** Opening THE DATA block **

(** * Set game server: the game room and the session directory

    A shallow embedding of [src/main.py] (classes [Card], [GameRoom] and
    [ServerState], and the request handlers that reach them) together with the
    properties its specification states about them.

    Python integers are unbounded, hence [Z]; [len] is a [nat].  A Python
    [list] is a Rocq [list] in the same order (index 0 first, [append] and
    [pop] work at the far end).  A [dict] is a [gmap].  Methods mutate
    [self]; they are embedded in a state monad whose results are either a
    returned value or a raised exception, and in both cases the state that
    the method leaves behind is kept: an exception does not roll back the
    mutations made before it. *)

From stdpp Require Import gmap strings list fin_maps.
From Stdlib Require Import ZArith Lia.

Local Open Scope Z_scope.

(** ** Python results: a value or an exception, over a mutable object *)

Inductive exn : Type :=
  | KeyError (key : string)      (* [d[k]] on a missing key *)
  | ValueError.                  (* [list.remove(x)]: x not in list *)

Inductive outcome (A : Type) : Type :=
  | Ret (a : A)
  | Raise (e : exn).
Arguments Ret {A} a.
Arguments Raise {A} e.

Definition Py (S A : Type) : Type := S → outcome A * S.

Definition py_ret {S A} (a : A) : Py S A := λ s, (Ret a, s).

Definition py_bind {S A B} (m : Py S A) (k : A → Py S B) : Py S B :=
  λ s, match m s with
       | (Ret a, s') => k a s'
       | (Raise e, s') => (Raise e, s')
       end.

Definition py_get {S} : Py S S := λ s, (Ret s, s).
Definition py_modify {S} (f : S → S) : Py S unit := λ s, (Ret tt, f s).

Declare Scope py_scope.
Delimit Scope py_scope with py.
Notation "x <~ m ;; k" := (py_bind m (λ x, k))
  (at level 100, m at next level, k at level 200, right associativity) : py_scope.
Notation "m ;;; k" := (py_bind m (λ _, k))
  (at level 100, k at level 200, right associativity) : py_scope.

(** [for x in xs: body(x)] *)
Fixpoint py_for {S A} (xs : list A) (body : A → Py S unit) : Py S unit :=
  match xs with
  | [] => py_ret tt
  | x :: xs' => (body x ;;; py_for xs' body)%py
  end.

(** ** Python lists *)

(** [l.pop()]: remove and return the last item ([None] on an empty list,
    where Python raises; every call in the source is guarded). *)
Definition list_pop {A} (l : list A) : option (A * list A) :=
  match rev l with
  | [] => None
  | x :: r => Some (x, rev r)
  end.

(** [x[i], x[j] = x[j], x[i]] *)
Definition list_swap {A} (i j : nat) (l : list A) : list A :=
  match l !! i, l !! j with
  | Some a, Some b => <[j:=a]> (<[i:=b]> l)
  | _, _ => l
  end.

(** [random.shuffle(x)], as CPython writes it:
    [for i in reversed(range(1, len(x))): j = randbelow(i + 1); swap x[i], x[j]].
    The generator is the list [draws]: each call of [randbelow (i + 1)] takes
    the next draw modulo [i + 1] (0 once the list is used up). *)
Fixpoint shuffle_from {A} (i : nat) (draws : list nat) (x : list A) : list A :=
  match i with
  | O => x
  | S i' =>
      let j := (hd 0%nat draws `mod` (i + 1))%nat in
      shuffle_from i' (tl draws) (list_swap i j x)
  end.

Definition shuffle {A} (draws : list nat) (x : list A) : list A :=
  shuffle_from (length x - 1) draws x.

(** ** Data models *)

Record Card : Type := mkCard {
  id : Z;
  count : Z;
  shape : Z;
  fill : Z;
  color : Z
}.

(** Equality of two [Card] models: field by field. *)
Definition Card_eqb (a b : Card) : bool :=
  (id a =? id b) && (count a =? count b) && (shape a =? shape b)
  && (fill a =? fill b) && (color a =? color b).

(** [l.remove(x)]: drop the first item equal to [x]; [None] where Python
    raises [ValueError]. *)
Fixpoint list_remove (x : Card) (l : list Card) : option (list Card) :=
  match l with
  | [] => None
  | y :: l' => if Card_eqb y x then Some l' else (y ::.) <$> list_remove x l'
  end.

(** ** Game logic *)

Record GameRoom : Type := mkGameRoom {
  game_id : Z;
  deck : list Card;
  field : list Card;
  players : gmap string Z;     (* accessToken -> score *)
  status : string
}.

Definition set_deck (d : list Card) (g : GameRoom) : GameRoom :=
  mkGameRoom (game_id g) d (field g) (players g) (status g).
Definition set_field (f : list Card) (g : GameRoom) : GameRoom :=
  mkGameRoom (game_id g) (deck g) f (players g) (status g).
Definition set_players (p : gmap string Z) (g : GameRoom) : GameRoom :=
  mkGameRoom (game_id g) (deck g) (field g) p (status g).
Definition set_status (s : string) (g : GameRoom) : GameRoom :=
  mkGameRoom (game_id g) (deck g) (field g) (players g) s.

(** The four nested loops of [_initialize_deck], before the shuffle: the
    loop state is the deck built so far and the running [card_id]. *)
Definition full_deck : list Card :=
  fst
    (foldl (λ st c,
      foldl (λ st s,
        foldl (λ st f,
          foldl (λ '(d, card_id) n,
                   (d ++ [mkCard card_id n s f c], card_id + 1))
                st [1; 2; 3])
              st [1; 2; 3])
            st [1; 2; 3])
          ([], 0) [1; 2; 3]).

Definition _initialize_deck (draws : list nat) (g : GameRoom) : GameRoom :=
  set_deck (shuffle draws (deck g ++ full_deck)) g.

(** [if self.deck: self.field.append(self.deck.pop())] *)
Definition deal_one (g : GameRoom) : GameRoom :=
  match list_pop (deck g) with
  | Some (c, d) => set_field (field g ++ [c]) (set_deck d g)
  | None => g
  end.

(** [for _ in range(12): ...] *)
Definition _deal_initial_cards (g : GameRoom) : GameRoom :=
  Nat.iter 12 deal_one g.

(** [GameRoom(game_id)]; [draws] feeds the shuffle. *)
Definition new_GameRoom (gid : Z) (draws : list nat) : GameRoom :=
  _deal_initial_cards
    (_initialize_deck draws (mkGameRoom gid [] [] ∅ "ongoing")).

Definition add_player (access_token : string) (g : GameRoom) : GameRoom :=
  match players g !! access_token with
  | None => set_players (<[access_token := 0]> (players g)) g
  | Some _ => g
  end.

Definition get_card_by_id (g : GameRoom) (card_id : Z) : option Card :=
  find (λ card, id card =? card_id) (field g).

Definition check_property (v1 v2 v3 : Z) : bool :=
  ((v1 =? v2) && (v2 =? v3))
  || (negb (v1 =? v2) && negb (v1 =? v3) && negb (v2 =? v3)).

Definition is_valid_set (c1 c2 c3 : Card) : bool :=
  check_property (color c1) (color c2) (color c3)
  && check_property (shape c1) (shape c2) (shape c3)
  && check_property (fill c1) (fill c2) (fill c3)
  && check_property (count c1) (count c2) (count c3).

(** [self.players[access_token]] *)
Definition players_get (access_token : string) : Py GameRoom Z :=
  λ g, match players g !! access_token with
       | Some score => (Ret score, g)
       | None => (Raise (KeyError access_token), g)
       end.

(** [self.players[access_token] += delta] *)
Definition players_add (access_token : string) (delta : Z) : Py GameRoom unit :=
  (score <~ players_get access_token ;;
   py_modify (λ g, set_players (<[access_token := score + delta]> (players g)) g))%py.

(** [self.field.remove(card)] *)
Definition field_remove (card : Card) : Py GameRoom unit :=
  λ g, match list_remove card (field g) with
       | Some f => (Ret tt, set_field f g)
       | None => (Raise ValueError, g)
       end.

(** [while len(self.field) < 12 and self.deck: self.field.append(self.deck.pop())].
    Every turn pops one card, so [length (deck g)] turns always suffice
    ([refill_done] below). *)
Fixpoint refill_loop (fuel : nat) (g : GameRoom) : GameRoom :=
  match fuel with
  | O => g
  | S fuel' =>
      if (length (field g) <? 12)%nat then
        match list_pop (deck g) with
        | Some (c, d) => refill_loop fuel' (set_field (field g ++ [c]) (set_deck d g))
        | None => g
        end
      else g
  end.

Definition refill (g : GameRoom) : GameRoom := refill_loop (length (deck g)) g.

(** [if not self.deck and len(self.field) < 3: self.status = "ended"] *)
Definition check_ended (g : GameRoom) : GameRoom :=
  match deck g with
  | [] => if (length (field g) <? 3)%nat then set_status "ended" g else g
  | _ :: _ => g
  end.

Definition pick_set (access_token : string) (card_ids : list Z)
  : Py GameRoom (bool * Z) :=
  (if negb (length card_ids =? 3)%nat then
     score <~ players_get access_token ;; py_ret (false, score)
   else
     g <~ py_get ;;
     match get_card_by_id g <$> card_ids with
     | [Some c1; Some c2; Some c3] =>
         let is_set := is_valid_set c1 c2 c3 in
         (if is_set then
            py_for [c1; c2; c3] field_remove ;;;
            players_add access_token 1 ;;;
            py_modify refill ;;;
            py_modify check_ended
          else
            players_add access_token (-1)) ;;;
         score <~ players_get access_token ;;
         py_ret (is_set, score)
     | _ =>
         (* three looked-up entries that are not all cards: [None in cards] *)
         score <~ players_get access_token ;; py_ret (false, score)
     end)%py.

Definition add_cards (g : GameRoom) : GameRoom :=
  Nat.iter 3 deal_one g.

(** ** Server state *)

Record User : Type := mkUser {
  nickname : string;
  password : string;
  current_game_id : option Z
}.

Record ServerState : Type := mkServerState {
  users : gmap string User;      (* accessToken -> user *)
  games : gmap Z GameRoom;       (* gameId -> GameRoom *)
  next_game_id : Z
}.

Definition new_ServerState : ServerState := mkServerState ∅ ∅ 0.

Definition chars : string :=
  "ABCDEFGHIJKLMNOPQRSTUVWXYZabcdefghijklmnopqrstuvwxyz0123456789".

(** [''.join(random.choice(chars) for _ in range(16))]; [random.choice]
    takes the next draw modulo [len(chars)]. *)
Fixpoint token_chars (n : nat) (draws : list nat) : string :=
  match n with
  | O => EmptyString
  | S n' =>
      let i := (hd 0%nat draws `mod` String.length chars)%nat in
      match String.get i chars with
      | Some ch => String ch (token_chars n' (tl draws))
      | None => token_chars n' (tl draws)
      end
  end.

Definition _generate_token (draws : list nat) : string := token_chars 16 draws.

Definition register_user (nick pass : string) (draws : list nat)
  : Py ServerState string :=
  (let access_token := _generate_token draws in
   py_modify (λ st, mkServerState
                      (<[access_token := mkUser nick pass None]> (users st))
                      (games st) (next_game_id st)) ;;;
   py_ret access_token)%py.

** Closing THE DATA block **

■ WHAT NEEDS TO BE DONE: In the listing above, find the line holding "mutations made before it. *)" and the line holding "(Ret s, s).", then output those two lines and every line between them exactly.

■ OUTPUT FOR THIS TASK:
    mutations made before it. *)

From stdpp Require Import gmap strings list fin_maps.
From Stdlib Require Import ZArith Lia.

Local Open Scope Z_scope.

(** ** Python results: a value or an exception, over a mutable object *)

Inductive exn : Type :=
  | KeyError (key : string)      (* [d[k]] on a missing key *)
  | ValueError.                  (* [list.remove(x)]: x not in list *)

Inductive outcome (A : Type) : Type :=
  | Ret (a : A)
  | Raise (e : exn).
Arguments Ret {A} a.
Arguments Raise {A} e.

Definition Py (S A : Type) : Type := S → outcome A * S.

Definition py_ret {S A} (a : A) : Py S A := λ s, (Ret a, s).

Definition py_bind {S A B} (m : Py S A) (k : A → Py S B) : Py S B :=
  λ s, match m s with
       | (Ret a, s') => k a s'
       | (Raise e, s') => (Raise e, s')
       end.

Definition py_get {S} : Py S S := λ s, (Ret s, s).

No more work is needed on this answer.